At the Lewisburg, Pa., school that means action stations serving made-to-order sushi, pasta, sliders and grits are a catering mainstay. But action stations call for additional labor, which can drive up prices.
To offer more customization while keeping costs low, Dickinson College Catering Manager Kim Foltz deconstructs dishes to give guests the opportunity to build their own plates. Instead of serving a composed rosemary chicken salad, the Carlisle, Pa., operator sets up separate platters for each component—chicken, field greens, roasted potatoes and roasted vegetables—to provide flexibility for vegetarians or diners following a low-carb diet.
“The guests with special restrictions do appreciate being able to eat off the same buffet or having close to the same menu and not be singled out with a plate of food sitting there with their name on it,” Foltz says.
The lower price points in fast casual also have played a role in shaping customers’ expectations. “When people go to Panera or Chipotle and then come to us, they wonder why our pricing might be a little higher,” says Kristian Forrest, an Aramark executive chef with East Carolina University in Greenville, N.C.

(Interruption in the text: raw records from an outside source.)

Lemma interceptor_authenticates_witness :
  ∃ a', example_login = Some (GOk (mkCtx (Some ada_user) None, Some "t-9"), a')
    ∧ sessions a' !! "t-9" = Some (mkSession ada_user (20 + 10)).
Proof.
  destruct (@interceptor_authenticates example_json map_to_list admin_compare
    (λ m, Permutation_refl _) example_users 20 "t-9" example_health
    "/orisun.EventStore/SaveEvents" (mkCtx None None) (Some (example_headers ["t-1"]))
    (as_auth example_admin_state) example_auth_bounded ltac:(discriminate) eq_refl)
    as (r & a' & H & Hr).
  exists a'. assert (r = GOk (mkCtx (Some ada_user) None, Some "t-9")) as ->.
  { apply (f_equal (fmap fst)) in H. vm_compute in H. by injection H as <-. }
  split; [exact H|]. destruct Hr as (get & user & token & [= <-] & [= <-] & [= <-] & Hs & _). exact Hs.
Defined.

Lemma revoked_token_refused_witness :
  ∃ m a', auth_interceptor map_to_list admin_compare example_users 5 "t-9" example_health
    "/orisun.EventStore/SaveEvents" (mkCtx None None) (Some (token_headers ["t-0"; "t-1"]))
    (as_auth (admin_call (QDeleteUser (Some "u-1")) example_admin_state).2)
  = Some (GErr (inl (GUnauthenticated, m)), a').
Proof.
  apply (@revoked_token_refused example_json map_to_list admin_compare example_users 5 "t-9"
    example_health Registry admin_hash (Ok "u-2") (Ok "e-2") (pb.mkTimestamp 0 0)
    example_admin_server root_ctx (QDeleteUser (Some "u-1")) example_admin_state "t-1"
    (mkSession ada_user 9) "u-1" "/orisun.EventStore/SaveEvents" (mkCtx None None)
    (token_headers ["t-0"; "t-1"])); try reflexivity.
Defined.

End Witnesses.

The answer is important for caterers to spell out: That means highlighting the delivery, setup and clean-up services noncommercial catering offers, says Bucknell Resident District Manager Ty Paup. “We’re doing all that for you. So you don’t just get the food, you get the full feel of service.”
Yet, these days many customers who are used to eating at fast-casual restaurants are less likely to want full service for catered events. For a more casual feel, Forrest offers disposable serviceware, for example. “To complement our disposable service, customers can elect to have the event drop-off style, where everything is delivered to them and the customer is in charge of setup, service and breakdown,” he says.
Panera and other fast casuals looking to boost their catering business are touting online ordering to make the process easier for customers. Though some noncommercial operators, like Forrest, handle all of their catering orders online, others prefer a more personalized approach.
“The challenge for online catering orders is the potential to miss customer expectations,” says Dickinson College Director of Dining Services Errol Huffman. “A brief conversation is almost always necessary to confirm the customer’s need and usually results in a tweak.”
Even so, operators can’t stop progress, and Huffman is open to increasing online ordering as long as it proves effective. “In the future, we may launch online ordering for straightforward product selections like pick-up requests,” he says. “Once that is proved to be valuable, we’ll look at how [it] might work for more complex events.”